What needs to be done.
The number of lines holding "right" in the listing below is all you should give.

::::

Lemma rows_of_join db nets nr : NoDup nets.*1 -> nr ∈ nets ->
  rows_of nr.1 (flat_map (network_join db) nets) = network_join db nr.
Proof.
  assert (forall nr', rows_of nr.1 (network_join db nr') = if decide (nr'.1 = nr.1) then network_join db nr' else []) as Hone.
  { intros nr'. unfold rows_of. case_decide as Hd.
    - apply filter_all, Forall_forall. intros row Hrow. by apply network_join_net in Hrow as <-.
    - apply rows_of_unseen. intros row Hrow. by apply network_join_net in Hrow as <-. }
  induction nets as [|x nets IH]; simpl; [by intros _ ?%elem_of_nil|].
  intros [Hx Hn]%NoDup_cons Hin.
  assert (forall l l', rows_of nr.1 (l ++ l') = rows_of nr.1 l ++ rows_of nr.1 l') as Happ
    by (intros; apply filter_app).
  rewrite Happ, Hone.
  apply elem_of_cons in Hin as [<-|Hin].
  - rewrite decide_True by done. rewrite (rows_of_unseen nr.1); [by rewrite app_nil_r|].
    intros row (nr' & Hnr' & Hrow)%elem_of_join_rows He. apply network_join_net in Hrow as <-.
    apply Hx, list_elem_of_fmap. eexists. split; [|done]. done.
  - rewrite decide_False; [by apply IH|]. intros He. apply Hx. rewrite He.
    apply list_elem_of_fmap. by exists nr.
Qed.

(** Newest network first. *)
Lemma networks_of_rows_sorted rows : StronglySorted net_join_le rows ->
  StronglySorted (desc_by (fun nr => nt_created_at nr.2)) (networks_of_rows rows) /\
  (forall nr, nr ∈ networks_of_rows rows -> exists row, row ∈ rows /\ nj_net row = nr.2).
Proof.
  induction rows as [|row rows IH] using rev_ind; [by split; [constructor|intros ? ?%elem_of_nil]|].
  intros (Hle & Hs & _)%StronglySorted_app. destruct (IH Hs) as [Hn Hf].
  rewrite networks_of_rows_snoc. unfold note_network. case_decide.
  { split; [done|]. intros nr (r & ? & ?)%Hf. exists r. set_solver. }
  split.
  - apply StronglySorted_app. split_and!; [|done|by repeat constructor].
    intros nr x Hnr ->%list_elem_of_singleton. destruct (Hf _ Hnr) as (r & Hr & He).
    unfold desc_by. simpl. rewrite <- He. destruct (Hle r row Hr ltac:(by left)) as [|[]]; lia.
  - intros nr [Hnr| ->%list_elem_of_singleton]%elem_of_app; [|exists row; set_solver].
    destruct (Hf _ Hnr) as (r & ? & ?). exists r. set_solver.
Qed.

Lemma StronglySorted_filter {A} (R : relation A) (P : A -> Prop) `{forall x, Decision (P x)} l :
  StronglySorted R l -> StronglySorted R (filter P l).
Proof.
  induction 1 as [|x l Hs IH Hx]; [constructor|]. rewrite filter_cons. case_decide; [|done].
  constructor; [done|]. apply Forall_forall. intros y [_ Hy]%list_elem_of_filter.
  by eapply (proj1 (Forall_forall _ _)).
Qed.

(** Containers in the order of their IDs. *)
Lemma members_sorted rows r : StronglySorted net_join_le rows ->
  Forall (fun row => nj_net row = r) rows ->
  StronglySorted (asc_by (fun m => m.1.2)) (omap nj_member rows).
Proof.
  induction 1 as [|row rows Hs IH Hle]; intros Hr; [constructor|].
  apply Forall_cons in Hr as [Hr1 Hr2]. specialize (IH Hr2). simpl.
  destruct (nj_member row) as [m|] eqn:Em; [|done]. constructor; [done|].
  apply Forall_forall. intros m' (row' & Hrow' & Em')%list_elem_of_omap.
  rewrite Forall_forall in Hle, Hr2. specialize (Hle _ Hrow'). specialize (Hr2 _ Hrow').
  unfold net_join_le in Hle. rewrite Em, Em', Hr1, Hr2 in Hle. unfold asc_by.
  destruct Hle as [|[]]; lia.
Qed.

(** The entry of the listing for one network of the tables. *)
Definition lists_network (db : DB) (nr : string * network_row) (info : NetworkInfo) : Prop :=
  exists ms, ms ≡ₚ network_members nr.1 db /\ StronglySorted (asc_by (fun m => m.1.2)) ms /\
    info = info_of nr (map (fun m => {| cmb_ProjectID := bigint_text m.1.2; cmb_Name := c_project_name m.2;
                                        cmb_Alias := cn_alias m.1.1; cmb_Status := c_status m.2 |}) ms).

Lemma omap_row_member rows :
  omap row_member rows =
  map (fun m : cnet_row * Z * container_row =>
         {| cmb_ProjectID := bigint_text m.1.2; cmb_Name := c_project_name m.2;
            cmb_Alias := cn_alias m.1.1; cmb_Status := c_status m.2 |}) (omap nj_member rows).
Proof.
  induction rows as [|row rows IH]; [done|]. simpl. unfold row_member at 1.
  destruct (nj_member row); simpl; [f_equal|]; apply IH.
Qed.

(** C29: with the database up, [ListNetworks] never panics and lists each of the
    caller's networks exactly once, newest first, each with exactly the
    containers attached to it, by container ID; it changes nothing. *)
Theorem ListNetworks_complete env w userID u :
  sql_up env -> to_bigint userID = Some u ->
  exists nets infos w', run env (ListNetworks userID) w = (Some (Ok infos), w') /\ reads w w' /\
    nets ≡ₚ tselect (nets_of u) (networks (w_db w)) /\
    StronglySorted (desc_by (fun nr => nt_created_at nr.2)) nets /\
    Forall2 (lists_network (w_db w)) nets infos.
Proof.
  intros Hup Hu. set (db := w_db w).
  set (nets0 := tselect (nets_of u) (networks db)).
  set (rows := merge_sort net_join_le (flat_map (network_join db) nets0)).
  assert (StronglySorted net_join_le rows) as Hs by (apply StronglySorted_merge_sort; apply _).
  assert (rows ≡ₚ flat_map (network_join db) nets0) as Hp by apply merge_sort_Permutation.
  assert (NoDup nets0.*1) as Hn0 by apply NoDup_fst_map_to_list.
  assert (forall row, row ∈ rows -> (nj_id row, nj_net row) ∈ nets0) as Hrow.
  { intros row Hr. rewrite Hp in Hr. apply elem_of_join_rows in Hr as (nr & Hnr & Hr).
    by apply network_join_net in Hr as ->. }
  assert (consistent rows) as Hc.
  { intros a b Ha%Hrow Hb%Hrow He. rewrite He in Ha. apply elem_of_tselect in Ha as [Ha _], Hb as [Hb _].
    congruence. }
  pose proof (list_rows_inv rows Hc) as Hi.
  exists (networks_of_rows rows), (map (fun nr => info_of nr (omap row_member (rows_of nr.1 rows)))
    (networks_of_rows rows)).
  exists (run env (ListNetworks userID) w).2. split; [|split; [|split; [|split]]].
  - rewrite (surjective_pairing (run env (ListNetworks userID) w)) at 1. f_equal. unfold ListNetworks. rewrite run_bind. unfold perform. cbn [run].
    rewrite run_pool_up by done. cbn [exec fst]. unfold sql_select_networks_of, with_bigint. rewrite Hu.
    cbn [fst]. fold db nets0 rows. cbn [run]. rewrite (list_result_rows rows Hc). reflexivity.
  - apply run_reads. unfold ListNetworks. repeat effs_step.
  - apply NoDup_Permutation; [eapply NoDup_fmap_1, Hi|by eapply NoDup_fmap_1|].
    intros nr. split.
    + intros (row & Hr & ->)%(li_from _ _ Hi). by apply Hrow.
    + intros Hnr. destruct (network_join_inhabited db nr) as [row Hr].
      rewrite <- (network_join_net _ _ _ Hr). apply (li_seen _ _ Hi). rewrite Hp.
      apply elem_of_join_rows. by exists nr.
  - by apply networks_of_rows_sorted.
  - change (map ?f ?l) with (f <$> l). apply Forall2_fmap_r, Forall_Forall2_diag, Forall_forall.
    intros nr Hnr. destruct (li_from _ _ Hi _ Hnr) as (row & Hr & ->).
    exists (omap nj_member (rows_of (nj_id row) rows)). simpl. rewrite omap_row_member.
    split; [|split; [|done]].
    + pose proof (network_join_members db (nj_id row, nj_net row)) as Em. cbn [fst] in Em.
      rewrite <- Em, <- (rows_of_join db nets0 (nj_id row, nj_net row)) by auto.
      unfold rows_of. by rewrite Hp.
    + apply (members_sorted _ (nj_net row)); [by apply StronglySorted_filter|].
      apply Forall_forall. intros r' [He Hr']%list_elem_of_filter. by apply Hc.
Qed.
End Listing.

(** * The operations *)

Section Operations.
Context {PG : Postgres} (env : Env).

(** A read on the pool, by the row it finds. *)
Lemma wp_read s w : read_only s = true ->
  wp env (perform (ESql Pool s)) (fun r w' => reads w w' /\
    match r with
    | Ok x => exists c, (exec c s (w_db w)).1 = Ok x
    | Err e => sql_up env -> exists c, (exec c s (w_db w)).1 = Err e
    end) w.
Proof.
  intros Hs. eapply wp_mono; [apply wp_pool_sql|].
  intros r w' (T & H1 & H2 & H3 & [(err & He & -> & Hd)|(_ & -> & Hd)]).
  - split; [by split; [split|]|]. intros Hup. by rewrite Hup in He.
  - rewrite read_only_exec in Hd by done. split; [by split; [split|]|].
    destruct (exec (sql_ctx env w) s (w_db w)).1 eqn:E; intros; by eexists.
Qed.

Definition owns_network (db : DB) (userID netID n : string) (row : network_row) : Prop :=
  to_uuid netID = Some n /\ networks db !! n = Some row /\ to_bigint userID = Some (nt_user_id row).

Definition owns_container (db : DB) (userID projectID : string) (i : Z) (row : container_row) : Prop :=
  to_bigint projectID = Some i /\ containers db !! i = Some row /\ to_bigint userID = Some (c_user_id row).

Lemma wp_find_network userID netID w :
  wp env (find_network userID netID) (fun r w' => reads w w' /\
    match r with Ok (n, row) => owns_network (w_db w) userID netID n row | Err _ => True end) w.
Proof.
  eapply wp_seq; [by apply wp_read|]. intros r w1 [R1 H1]. apply wp_ret. split; [done|].
  destruct r as [[n row]|e]; simpl; [|by case_bool_decide].
  destruct H1 as [c H1]. simpl in H1. unfold sql_select_network, with_uuid, with_bigint in H1.
  destruct (to_uuid netID) as [n'|] eqn:En; [|done].
  destruct (to_bigint userID) as [u|] eqn:Eu; [|done].
  apply tfirst_Ok in H1 as [Hn Hp]. unfold nets_of in Hp.
  apply andb_true_iff in Hp as [->%bool_decide_eq_true_1 Hu%bool_decide_eq_true_1].
  split; [done|]. split; [done|]. congruence.
Qed.

Lemma wp_find_owned_container userID projectID w :
  wp env (find_owned_container userID projectID) (fun r w' => reads w w' /\
    match r with Ok (i, row) => owns_container (w_db w) userID projectID i row | Err _ => True end) w.
Proof.
  eapply wp_seq; [by apply wp_read|]. intros r w1 [R1 H1]. apply wp_ret. split; [done|].
  destruct r as [[i row]|e]; simpl; [|by case_bool_decide].
  destruct H1 as [c H1]. simpl in H1. unfold sql_select_owned_container, with_bigint in H1.
  destruct (to_bigint projectID) as [i'|] eqn:Ei; [|done].
  destruct (to_bigint userID) as [u|] eqn:Eu; [|done].
  apply tfirst_Ok in H1 as [Hn Hp]. unfold owned_by in Hp.
  apply andb_true_iff in Hp as [->%bool_decide_eq_true_1 Hu%bool_decide_eq_true_1].
  split; [done|]. split; [done|]. congruence.
Qed.

Definition connect_outcome (userID netID projectID alias : string) (w : World) (r : result unit)
    (w' : World) : Prop :=
  match r with
  | Ok _ => exists n net i c cn,
      owns_network (w_db w) userID netID n net /\ owns_container (w_db w) userID projectID i c /\
      w_trace w' = w_trace w ++
        [EvDocker (NetworkConnect (nt_docker_net_id net) (c_container_id c) [alias]) (Ok "")] /\
      cn_alias cn = alias /\
      w_db w' = set_container_networks (<[(i, n) := cn]> (container_networks (w_db w))) (w_db w)
  | Err _ => w_db w' = w_db w /\
      (w_trace w' = w_trace w \/
       exists n net i c res,
         owns_network (w_db w) userID netID n net /\ owns_container (w_db w) userID projectID i c /\
         w_trace w' = w_trace w ++
           [EvDocker (NetworkConnect (nt_docker_net_id net) (c_container_id c) [alias]) res])
  end.

(** Attaching a container calls Docker only when the caller owns both the
    network and the container; success means that Docker attached that container
    to that network under the alias and that the pair is recorded with it; a
    failure leaves the tables as they were. *)
Theorem ConnectContainer_outcome userID netID projectID alias w r w' :
  run env (ConnectContainer userID netID projectID alias) w = (r, w') ->
  connect_outcome userID netID projectID alias w r w'.
Proof.
  apply wp_run.
  eapply wp_seq; [apply wp_find_network|]. intros [[n net]|e] w1 [[O1 T1] H1].
  2:{ apply wp_ret. split; [apply O1|by left]. }
  eapply wp_seq; [apply wp_find_owned_container|]. intros [[i c]|e] w2 [[O2 T2] H2].
  2:{ apply wp_ret. split; [rewrite (out_db _ _ O2); apply O1|left; congruence]. }
  rewrite (out_db _ _ O1) in H2. cbn [fst snd].
  eapply wp_seq; [apply wp_docker|]. intros d w3 [O3 T3].
  assert (w_db w3 = w_db w) as D3 by (rewrite (out_db _ _ O3), (out_db _ _ O2); apply O1).
  rewrite T2, T1 in T3. destruct d as [[]|e].
  2:{ apply wp_ret. split; [done|]. right. by exists n, net, i, c, (Err e). }
  eapply wp_seq; [apply wp_pool_sql|]. intros x w4 (T4 & _ & _ & _ & H4). apply wp_ret.
  rewrite T3 in T4. rewrite D3 in H4.
  destruct H4 as [(err & _ & -> & D4)|(_ & -> & D4)].
  { split; [done|]. right. by exists n, net, i, c, (Ok ""). }
  cbn [exec] in D4 |- *. unfold sql_upsert_container_network, with_uuid, with_bigint in *.
  destruct H1 as (Hn & Hnet & Hu). rewrite Hn in *.
  destruct (container_networks (w_db w) !! (i, n)) as [cn|] eqn:Ecn; [|case_match].
  - exists n, net, i, c, (set_cn_alias alias cn). done.
  - split; [done|]. right. by exists n, net, i, c, (Ok "").
  - eexists n, net, i, c, _. split; [done|]. split; [done|]. split; [done|]. split; [|exact D4]. done.
Qed.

::::

Exercise result.
3